Paris, 16 March 2011
Cellular networks now cover a very large percentage of the French national territory. Having mobile access nationwide is not only something that consumers expect, but also an important contributor to the country’s economic and regional development.
To achieve the greatest possible degree of transparency with respect to mobile coverage, in March 2006 ARCEP introduced new measures in this area when it came time to renew operators’ GSM licences. As a result, mobile operators are required to publish their coverage maps and to have them verified by field surveys performed in accordance with a public protocol defined by ARCEP. This field survey protocol(1) is available to the public and can be implemented by any party, either individual or corporate, wanting to perform a new audit in a municipality that has already been audited or to measure coverage in a municipality that has not yet been audited.
Since 2007, operators have been publishing coverage maps whose accuracy is checked each year through field surveys
These maps are available online at the following addresses:
The carriers are the guarantors of the published maps which depict the outdoor coverage they provide to pedestrians, with a success rate of 95% or over.
More than 1,000 municipalities have been audited since 2007, the purpose being to check the accuracy of the coverage maps published by mobile carriers. These audits are performed by an outside service provider who is selected by the operators and required to adhere to the measurement protocol set by ARCEP.
In 2010, Orange France, SFR and Bouygues Telecom measured coverage in 249 municipalities to check whether their maps matched the reality in the field
It is the results of these audits performed in 2010 that ARCEP is publishing today.

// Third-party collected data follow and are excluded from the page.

(* ===== verification/_CoqProject ===== *)
-Q . S2P
Prelude.v
JsValue.v
Graph.v
Libs.v
FormUtils.v
Downstream.v
NodeNames.v
GraphStore.v
StoreProps.v
Dsl.v
Variables.v
Structured.v
Connection.v
AddNode.v
Editing.v
History.v
Placeholder.v
Rename.v
Splitting.v
Metadata.v
Messages.v
Streaming.v
AgentChat.v
Chat.v
ChatBoxes.v
Search.v
AgentForms.v
LoopForm.v
AgentTools.v
Grouping.v
FilterBar.v
Citations.v
Models.v
ChunkEditor.v
ChunkPage.v
FileUpload.v
DynamicForm.v
GlobalVariables.v
PromptEditor.v
Scan.v
ScanProps.v
ScanPage.v
DatasetPage.v
Embed.v
SharedChat.v
Credentials.v
AgentPage.v
Pager.v
MultiSelect.v
DatasetSelect.v
RunTimeline.v
CaseForms.v
FolderTree.v
SchemaEditor.v
SchemaEditorProps.v
SearchSettings.v
Helpers.v
#[export] Set Default Goal Selector "!".
#[export] Set Warnings "-clear-no-such-hyp".

(** ** Notations

    JavaScript's strict equality on values whose equality is decidable, as a
    boolean, so that guards read like the code they translate. *)
Declare Scope js_scope.
Delimit Scope js_scope with js.
Notation "a === b" := (bool_decide (a = b)) (at level 70, no associativity) : js_scope.
Notation "a !== b" := (negb (bool_decide (a = b))) (at level 70, no associativity) : js_scope.
Open Scope js_scope.

(** ** Array primitives

    The methods of [Array.prototype] the program uses, on lists. *)
Definition js_filter {A} (p : A → bool) (l : list A) : list A := filter (λ x, Is_true (p x)) l.

Definition js_some {A} (p : A → bool) (l : list A) : bool := existsb p l.

Definition js_every {A} (p : A → bool) (l : list A) : bool := forallb p l.

Definition js_find {A} (p : A → bool) (l : list A) : option A := List.find p l.

Fixpoint js_findIndex {A} (p : A → bool) (l : list A) : option nat :=
  match l with
  | [] => None
  | x :: l' => if p x then Some 0 else S <$> js_findIndex p l'
  end.

Definition js_includes {A} `{EqDecision A} (l : list A) (x : A) : bool := bool_decide (x ∈ l).

(** [if (pre.every((y) => y !== x)) pre.push(x)] *)
Definition push_new {A} `{EqDecision A} (pre : list A) (x : A) : list A :=
  if js_every (λ y, y !== x) pre then pre ++ [x] else pre.

(** [xs.forEach((x) => push_new(pre, x))] *)
Definition push_all {A} `{EqDecision A} (pre xs : list A) : list A := foldl push_new pre xs.

(** A stable insertion sort: [Array.prototype.sort] is stable, and for a
    consistent comparator the stable sorted permutation is unique.  [gt a b]
    is "the comparator returns a positive number on [a], [b]". *)
Fixpoint sort_insert {A} (gt : A → A → bool) (x : A) (l : list A) : list A :=
  match l with
  | [] => [x]
  | y :: l' => if gt x y then y :: sort_insert gt x l' else x :: l
  end.

Definition js_sort {A} (gt : A → A → bool) (l : list A) : list A := foldr (sort_insert gt) [] l.

(** ** Outcomes

    A computation returns, throws a TypeError, or has not ended within its
    fuel. *)
Inductive outcome (A : Type) := Ok (a : A) | Throw | Diverge.
Arguments Ok {A} a.
Arguments Throw {A}.
Arguments Diverge {A}.

#[export] Instance outcome_ret : MRet outcome := λ A a, Ok a.
#[export] Instance outcome_bind : MBind outcome := λ A B f m,
  match m with Ok a => f a | Throw => Throw | Diverge => Diverge end.
#[export] Instance outcome_fmap : FMap outcome := λ A B f m,
  match m with Ok a => Ok (f a) | Throw => Throw | Diverge => Diverge end.

#[export] Instance outcome_eq_dec {A} `{EqDecision A} : EqDecision (outcome A).
Proof. solve_decision. Defined.
(* ===== verification/JsValue.v ===== *)
(** * JavaScript values

    The values the program's untyped records hold ([Record<string, any>],
    form data, JSON documents): numbers, strings, arrays and objects with
    their property order, with the operations of the language the code uses
    on them. *)
From S2P Require Import Prelude.
From Stdlib Require Import Ascii QArith Qcanon.
Open Scope list_scope.
Open Scope nat_scope.
Open Scope js_scope.

(** ** Numbers

    A finite number is an exact rational (binary64 rounding is not modelled;
    the code computes with small integers, halves and hundredths), and the
    three non-finite values are explicit. *)
Inductive num :=
  | NFin (q : Qc)
  | NNaN
  | NPosInf
  | NNegInf.

#[export] Instance num_eq_dec : EqDecision num.
Proof. solve_decision. Defined.

Definition num_of_Z (z : Z) : num := NFin (Qc_of_Z z).

Definition num_of_nat (n : nat) : num := num_of_Z (Z.of_nat n).

Definition num_isNaN (n : num) : bool := match n with NNaN => true | _ => false end.

Definition num_opp (a : num) : num :=
  match a with NFin q => NFin (- q)%Qc | NNaN => NNaN | NPosInf => NNegInf | NNegInf => NPosInf end.

Definition num_add (a b : num) : num :=
  match a, b with
  | NFin x, NFin y => NFin (x + y)%Qc
  | NNaN, _ | _, NNaN => NNaN
  | NPosInf, NNegInf | NNegInf, NPosInf => NNaN
  | NPosInf, _ | _, NPosInf => NPosInf
  | NNegInf, _ | _, NNegInf => NNegInf
  end.

Definition num_sub (a b : num) : num := num_add a (num_opp b).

They reveal that the coverage maps published by the three operators match field measurements with an accuracy level of 98%(2). Although the reliability of the maps is generally good at the national level, it still needs to be improved in certain municipalities: ARCEP therefore reminded operators of the need to correct the published maps and has planned for new audits to be performed in 2011, as provided for in Decision No. 2007-0178.
It is encouraging to note that we are seeing the effects of the measures that carriers have been implementing since 2007 to improve the accuracy of their coverage maps, as the reliability of the maps of audited départements has improved significantly.
Possible ongoing disparities between the maps and the customer experience
The coverage maps produced by the carriers do not represent every possible customer experience. Rather, they correspond to the ability to make a phone call and maintain the connection for one minute, outdoors, using a classic handset, in a fixed position, with a success rate of 95% or over.
This means that, in a location that is stated to be covered, the probability of being unable to make a call is never zero, in particular because of uncontrollable variations in radio propagation. An area is therefore depicted as being covered on the maps if the probability of being able to access a given service of a set quality is sufficiently high. This means that there is always a non-zero probability that calls in zones reported as being covered could fail.
Audits will be carried out by operators in 286 new municipalities in 2011
In its Decision No. 2011-0270 of 8 March 2011, ARCEP published the new list of the 286 municipalities to be audited by operators in 2011. This list was established with the goal of being representative of the country as a whole, and by taking account of the correspondence that ARCEP has received from local elected officials and citizens on the topic of mobile coverage. The survey must be completed by the end of October 2011, and the results made available in early 2012.
View(1)The system is defined in ARCEP Decision No. 2007-0178, dated 20 February 2007
(2) For different reasons which are laid out in detail in the reports on coverage published by ARCEP in 2009, notably uncontrollable variations in radio propagation, it is very difficult to achieve 100% accuracy.